EXERCISE BRIEF | Scan the records and identify every line in which the string "ddaStep" occurs, then return those lines.

Source data:
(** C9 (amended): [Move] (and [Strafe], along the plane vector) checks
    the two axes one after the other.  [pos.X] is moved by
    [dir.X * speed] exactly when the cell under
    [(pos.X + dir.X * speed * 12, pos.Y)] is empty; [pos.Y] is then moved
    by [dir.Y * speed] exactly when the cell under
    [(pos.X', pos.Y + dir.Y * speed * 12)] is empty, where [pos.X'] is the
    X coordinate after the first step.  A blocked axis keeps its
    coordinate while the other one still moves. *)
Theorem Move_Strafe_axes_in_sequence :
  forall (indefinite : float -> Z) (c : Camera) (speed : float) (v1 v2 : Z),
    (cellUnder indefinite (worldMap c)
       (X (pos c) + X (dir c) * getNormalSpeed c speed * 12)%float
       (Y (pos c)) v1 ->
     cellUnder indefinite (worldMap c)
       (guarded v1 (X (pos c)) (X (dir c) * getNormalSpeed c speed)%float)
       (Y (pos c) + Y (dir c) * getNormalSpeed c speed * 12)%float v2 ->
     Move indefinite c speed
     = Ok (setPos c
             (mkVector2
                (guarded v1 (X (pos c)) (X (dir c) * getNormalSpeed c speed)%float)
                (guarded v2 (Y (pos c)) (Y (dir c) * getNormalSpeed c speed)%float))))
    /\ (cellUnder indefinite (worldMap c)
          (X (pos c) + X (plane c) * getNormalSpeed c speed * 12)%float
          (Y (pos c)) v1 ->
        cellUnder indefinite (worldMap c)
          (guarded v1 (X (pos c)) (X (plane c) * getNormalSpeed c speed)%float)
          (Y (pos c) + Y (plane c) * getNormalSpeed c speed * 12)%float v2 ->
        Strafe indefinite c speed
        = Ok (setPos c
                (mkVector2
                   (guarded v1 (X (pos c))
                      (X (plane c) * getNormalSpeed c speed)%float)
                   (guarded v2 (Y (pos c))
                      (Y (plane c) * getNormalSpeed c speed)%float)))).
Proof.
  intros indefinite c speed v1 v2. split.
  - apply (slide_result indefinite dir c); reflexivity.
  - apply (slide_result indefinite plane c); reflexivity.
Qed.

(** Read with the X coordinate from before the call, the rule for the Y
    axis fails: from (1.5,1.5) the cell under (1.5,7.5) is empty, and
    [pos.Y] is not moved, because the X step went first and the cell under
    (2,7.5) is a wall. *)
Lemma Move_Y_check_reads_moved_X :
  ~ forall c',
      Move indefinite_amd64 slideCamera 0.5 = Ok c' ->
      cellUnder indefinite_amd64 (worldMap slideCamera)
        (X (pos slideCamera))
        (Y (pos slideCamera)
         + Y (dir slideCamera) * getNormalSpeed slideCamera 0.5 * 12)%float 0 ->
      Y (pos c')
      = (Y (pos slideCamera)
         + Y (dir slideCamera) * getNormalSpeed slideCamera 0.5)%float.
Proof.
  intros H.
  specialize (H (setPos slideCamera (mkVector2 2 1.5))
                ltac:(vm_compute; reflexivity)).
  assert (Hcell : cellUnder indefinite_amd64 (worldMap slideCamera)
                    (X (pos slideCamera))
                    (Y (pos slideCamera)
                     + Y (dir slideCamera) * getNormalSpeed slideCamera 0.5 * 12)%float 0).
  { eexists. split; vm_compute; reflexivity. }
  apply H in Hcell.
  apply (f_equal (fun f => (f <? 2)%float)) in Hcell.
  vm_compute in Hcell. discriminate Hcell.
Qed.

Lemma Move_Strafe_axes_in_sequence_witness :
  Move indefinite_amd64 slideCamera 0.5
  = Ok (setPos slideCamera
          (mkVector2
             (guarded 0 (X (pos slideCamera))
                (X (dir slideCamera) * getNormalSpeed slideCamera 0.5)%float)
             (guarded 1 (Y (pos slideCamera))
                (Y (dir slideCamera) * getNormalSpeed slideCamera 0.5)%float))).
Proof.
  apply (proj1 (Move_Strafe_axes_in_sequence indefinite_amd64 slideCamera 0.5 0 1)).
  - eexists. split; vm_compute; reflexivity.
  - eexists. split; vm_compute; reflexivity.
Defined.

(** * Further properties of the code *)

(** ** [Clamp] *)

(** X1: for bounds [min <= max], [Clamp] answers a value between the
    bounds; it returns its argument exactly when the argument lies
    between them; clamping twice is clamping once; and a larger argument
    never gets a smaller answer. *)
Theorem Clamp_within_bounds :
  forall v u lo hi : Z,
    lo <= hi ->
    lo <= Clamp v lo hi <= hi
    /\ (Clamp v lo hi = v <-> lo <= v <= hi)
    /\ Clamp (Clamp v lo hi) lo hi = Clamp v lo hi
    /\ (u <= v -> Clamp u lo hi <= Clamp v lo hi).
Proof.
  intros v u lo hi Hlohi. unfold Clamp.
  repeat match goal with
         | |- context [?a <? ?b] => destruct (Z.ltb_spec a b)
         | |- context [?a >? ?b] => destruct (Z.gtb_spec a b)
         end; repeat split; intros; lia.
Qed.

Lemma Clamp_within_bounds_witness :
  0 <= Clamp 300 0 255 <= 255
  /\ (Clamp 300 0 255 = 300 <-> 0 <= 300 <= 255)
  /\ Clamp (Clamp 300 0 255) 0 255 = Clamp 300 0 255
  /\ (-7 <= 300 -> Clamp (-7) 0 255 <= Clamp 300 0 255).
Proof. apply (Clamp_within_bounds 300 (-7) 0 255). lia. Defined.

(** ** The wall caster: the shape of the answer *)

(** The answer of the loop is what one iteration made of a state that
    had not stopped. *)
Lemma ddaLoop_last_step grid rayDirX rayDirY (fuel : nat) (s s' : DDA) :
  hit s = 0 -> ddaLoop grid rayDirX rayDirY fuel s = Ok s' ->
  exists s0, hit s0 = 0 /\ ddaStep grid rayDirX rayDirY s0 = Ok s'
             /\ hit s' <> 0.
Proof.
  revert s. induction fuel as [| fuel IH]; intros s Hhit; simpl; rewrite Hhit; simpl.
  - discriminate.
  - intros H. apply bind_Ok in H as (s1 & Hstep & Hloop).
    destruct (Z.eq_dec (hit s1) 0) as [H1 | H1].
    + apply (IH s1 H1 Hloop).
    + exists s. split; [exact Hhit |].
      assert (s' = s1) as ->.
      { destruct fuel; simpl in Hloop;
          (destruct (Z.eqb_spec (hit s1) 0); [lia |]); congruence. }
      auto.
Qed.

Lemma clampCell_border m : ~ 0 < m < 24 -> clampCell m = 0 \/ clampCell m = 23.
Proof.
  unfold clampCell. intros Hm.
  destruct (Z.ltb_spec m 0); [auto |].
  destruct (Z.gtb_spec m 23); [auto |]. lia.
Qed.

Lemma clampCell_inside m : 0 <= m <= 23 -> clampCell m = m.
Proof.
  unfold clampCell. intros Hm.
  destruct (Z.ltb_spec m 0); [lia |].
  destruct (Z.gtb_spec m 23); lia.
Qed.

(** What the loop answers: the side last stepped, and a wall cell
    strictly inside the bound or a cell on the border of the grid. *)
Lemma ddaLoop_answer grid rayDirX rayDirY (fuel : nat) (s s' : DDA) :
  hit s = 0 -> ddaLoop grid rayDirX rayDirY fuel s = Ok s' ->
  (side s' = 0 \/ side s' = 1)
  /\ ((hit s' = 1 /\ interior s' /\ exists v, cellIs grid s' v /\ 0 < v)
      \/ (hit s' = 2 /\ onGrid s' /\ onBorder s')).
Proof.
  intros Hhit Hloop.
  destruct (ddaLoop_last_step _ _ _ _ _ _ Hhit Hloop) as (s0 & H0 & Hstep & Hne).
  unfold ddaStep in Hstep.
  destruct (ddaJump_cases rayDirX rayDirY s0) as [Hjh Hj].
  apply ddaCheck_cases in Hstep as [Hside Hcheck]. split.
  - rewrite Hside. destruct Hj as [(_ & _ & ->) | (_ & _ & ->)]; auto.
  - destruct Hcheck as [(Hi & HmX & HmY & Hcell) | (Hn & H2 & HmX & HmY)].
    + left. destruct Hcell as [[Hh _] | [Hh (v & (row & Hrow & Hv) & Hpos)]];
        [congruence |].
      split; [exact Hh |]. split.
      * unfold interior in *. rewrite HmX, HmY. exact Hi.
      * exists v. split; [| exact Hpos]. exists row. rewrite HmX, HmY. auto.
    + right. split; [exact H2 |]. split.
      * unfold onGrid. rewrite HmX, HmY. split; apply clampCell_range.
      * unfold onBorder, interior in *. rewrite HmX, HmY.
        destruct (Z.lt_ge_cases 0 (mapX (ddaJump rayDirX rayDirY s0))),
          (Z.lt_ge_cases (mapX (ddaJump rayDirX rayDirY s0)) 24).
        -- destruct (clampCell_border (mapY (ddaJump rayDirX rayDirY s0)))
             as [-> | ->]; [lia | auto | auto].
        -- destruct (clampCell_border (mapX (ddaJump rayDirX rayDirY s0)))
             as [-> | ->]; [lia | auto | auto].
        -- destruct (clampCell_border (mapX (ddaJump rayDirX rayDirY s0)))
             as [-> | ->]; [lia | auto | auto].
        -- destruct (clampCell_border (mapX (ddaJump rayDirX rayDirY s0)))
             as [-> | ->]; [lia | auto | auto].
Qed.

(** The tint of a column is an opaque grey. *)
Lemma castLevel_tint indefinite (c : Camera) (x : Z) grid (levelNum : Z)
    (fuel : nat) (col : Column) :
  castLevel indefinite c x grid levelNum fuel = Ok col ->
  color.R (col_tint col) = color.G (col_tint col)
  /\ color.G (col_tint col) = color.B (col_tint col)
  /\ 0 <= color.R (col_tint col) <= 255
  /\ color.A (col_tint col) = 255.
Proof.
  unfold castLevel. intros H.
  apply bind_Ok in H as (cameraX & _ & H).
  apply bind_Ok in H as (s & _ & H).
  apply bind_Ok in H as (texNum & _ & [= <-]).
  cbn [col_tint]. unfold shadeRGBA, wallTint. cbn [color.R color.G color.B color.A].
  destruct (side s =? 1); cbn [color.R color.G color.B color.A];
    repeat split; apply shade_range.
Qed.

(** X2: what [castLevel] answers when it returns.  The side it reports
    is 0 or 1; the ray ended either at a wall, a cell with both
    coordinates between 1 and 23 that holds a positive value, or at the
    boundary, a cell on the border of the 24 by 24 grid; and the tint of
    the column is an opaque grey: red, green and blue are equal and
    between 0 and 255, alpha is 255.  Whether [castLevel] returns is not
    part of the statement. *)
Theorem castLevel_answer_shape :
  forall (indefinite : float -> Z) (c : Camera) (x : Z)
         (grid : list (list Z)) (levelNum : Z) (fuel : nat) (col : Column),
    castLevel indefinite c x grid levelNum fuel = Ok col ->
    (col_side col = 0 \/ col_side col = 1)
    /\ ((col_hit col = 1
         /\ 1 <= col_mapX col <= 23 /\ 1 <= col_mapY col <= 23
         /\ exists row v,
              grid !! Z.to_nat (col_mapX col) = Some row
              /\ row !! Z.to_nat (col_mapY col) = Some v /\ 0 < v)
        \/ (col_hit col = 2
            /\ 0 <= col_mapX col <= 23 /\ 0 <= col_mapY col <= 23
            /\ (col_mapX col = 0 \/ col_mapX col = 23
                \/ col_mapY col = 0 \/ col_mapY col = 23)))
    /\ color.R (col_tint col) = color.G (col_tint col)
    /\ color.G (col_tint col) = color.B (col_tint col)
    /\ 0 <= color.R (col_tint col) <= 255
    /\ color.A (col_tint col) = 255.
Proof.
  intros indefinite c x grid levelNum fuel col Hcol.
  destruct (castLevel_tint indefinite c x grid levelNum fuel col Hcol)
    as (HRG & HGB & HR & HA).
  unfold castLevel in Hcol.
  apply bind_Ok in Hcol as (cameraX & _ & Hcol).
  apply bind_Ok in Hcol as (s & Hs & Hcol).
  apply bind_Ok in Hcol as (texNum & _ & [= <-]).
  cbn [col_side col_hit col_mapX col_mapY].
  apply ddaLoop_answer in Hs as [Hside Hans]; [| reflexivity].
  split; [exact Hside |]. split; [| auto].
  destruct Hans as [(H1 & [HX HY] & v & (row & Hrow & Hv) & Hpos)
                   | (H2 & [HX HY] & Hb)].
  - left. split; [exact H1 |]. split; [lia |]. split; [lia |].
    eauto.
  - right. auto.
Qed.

--

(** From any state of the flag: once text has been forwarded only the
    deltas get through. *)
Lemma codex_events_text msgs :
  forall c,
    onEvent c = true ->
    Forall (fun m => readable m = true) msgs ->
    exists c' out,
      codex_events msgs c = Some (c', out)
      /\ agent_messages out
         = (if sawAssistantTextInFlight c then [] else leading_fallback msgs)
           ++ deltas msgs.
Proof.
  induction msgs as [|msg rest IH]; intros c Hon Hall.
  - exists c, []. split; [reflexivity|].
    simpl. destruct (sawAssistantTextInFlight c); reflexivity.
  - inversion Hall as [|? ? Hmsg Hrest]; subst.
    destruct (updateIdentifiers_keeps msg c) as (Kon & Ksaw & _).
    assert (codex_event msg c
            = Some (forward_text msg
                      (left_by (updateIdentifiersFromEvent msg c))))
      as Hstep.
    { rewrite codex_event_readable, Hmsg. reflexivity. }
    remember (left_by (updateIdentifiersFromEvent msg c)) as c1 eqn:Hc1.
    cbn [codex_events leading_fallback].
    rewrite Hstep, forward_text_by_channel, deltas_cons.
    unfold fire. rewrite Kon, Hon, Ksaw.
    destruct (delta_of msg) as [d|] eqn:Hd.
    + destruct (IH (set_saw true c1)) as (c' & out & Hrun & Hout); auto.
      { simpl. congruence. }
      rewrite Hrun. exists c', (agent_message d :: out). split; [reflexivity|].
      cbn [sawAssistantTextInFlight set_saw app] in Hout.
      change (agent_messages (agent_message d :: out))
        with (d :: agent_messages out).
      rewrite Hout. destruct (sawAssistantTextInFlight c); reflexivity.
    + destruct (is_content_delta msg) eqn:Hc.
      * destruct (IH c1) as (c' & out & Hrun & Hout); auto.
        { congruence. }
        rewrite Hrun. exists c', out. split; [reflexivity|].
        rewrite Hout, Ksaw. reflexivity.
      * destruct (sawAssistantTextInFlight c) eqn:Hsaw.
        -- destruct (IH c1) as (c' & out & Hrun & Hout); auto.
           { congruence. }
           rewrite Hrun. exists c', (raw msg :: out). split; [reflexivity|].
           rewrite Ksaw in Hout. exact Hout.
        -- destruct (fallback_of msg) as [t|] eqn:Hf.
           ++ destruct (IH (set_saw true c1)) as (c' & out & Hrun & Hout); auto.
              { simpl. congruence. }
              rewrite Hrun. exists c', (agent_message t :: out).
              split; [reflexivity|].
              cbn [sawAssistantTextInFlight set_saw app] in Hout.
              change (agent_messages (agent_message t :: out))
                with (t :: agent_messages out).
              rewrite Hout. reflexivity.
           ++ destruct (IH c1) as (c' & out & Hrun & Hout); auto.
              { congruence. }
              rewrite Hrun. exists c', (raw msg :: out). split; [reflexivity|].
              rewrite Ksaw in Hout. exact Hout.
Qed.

--

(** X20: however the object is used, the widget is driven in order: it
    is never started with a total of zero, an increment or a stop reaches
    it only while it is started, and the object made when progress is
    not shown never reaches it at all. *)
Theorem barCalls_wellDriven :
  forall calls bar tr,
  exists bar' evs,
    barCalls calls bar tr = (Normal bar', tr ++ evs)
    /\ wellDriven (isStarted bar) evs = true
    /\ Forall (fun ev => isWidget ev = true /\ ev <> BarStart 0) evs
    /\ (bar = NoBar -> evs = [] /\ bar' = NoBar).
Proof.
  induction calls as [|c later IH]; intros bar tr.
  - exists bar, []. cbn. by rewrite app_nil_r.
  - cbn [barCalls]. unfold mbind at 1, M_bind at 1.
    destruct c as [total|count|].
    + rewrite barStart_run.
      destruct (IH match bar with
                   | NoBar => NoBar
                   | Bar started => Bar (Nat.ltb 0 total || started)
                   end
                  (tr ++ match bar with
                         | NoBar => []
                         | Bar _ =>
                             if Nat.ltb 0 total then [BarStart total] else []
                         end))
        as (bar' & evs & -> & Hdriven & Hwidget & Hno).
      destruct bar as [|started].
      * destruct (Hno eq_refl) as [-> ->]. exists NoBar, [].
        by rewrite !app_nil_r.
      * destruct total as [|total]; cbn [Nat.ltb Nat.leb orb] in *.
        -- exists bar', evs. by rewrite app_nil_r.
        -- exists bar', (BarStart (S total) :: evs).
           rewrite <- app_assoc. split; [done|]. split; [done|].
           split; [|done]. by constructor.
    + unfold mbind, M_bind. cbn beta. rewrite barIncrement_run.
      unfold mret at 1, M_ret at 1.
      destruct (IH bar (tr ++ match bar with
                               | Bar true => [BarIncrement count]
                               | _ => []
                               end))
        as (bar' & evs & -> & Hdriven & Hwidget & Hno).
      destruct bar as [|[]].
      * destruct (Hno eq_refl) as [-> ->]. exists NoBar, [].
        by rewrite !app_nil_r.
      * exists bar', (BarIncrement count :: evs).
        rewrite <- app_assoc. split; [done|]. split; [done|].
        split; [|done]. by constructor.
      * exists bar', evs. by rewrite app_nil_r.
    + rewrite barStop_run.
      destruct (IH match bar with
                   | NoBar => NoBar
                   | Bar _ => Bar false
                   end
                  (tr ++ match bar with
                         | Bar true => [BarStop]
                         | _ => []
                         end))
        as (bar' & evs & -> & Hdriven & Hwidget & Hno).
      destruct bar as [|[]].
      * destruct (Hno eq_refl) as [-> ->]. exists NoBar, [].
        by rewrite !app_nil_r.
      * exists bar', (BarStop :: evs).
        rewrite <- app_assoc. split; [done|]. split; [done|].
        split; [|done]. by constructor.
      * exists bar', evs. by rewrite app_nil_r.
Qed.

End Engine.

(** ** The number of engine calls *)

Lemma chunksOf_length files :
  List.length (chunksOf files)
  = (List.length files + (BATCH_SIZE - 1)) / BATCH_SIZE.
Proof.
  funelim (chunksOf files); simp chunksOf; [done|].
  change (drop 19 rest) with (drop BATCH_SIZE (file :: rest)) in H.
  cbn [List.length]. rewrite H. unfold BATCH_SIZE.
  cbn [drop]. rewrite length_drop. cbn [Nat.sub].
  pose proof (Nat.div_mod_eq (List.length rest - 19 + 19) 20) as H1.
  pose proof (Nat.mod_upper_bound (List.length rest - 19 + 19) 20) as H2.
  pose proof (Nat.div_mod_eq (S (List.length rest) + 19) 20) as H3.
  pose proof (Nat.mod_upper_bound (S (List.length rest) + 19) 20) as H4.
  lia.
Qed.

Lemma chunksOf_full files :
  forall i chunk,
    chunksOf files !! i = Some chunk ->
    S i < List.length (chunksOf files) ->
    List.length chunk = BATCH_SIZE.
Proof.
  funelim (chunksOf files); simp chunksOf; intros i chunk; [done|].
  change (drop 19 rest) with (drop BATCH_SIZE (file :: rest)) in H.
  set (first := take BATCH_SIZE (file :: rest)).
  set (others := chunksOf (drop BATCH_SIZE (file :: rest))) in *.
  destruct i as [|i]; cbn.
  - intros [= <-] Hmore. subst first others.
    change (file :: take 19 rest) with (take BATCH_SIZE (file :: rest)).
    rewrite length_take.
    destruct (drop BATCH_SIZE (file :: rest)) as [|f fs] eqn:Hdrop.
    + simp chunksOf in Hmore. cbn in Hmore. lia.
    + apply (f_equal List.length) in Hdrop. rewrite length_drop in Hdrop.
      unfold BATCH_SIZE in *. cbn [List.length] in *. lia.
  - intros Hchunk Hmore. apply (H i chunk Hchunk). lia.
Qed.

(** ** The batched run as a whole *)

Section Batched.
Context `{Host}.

REPLY |
  exists s0, hit s0 = 0 /\ ddaStep grid rayDirX rayDirY s0 = Ok s'
  unfold ddaStep in Hstep.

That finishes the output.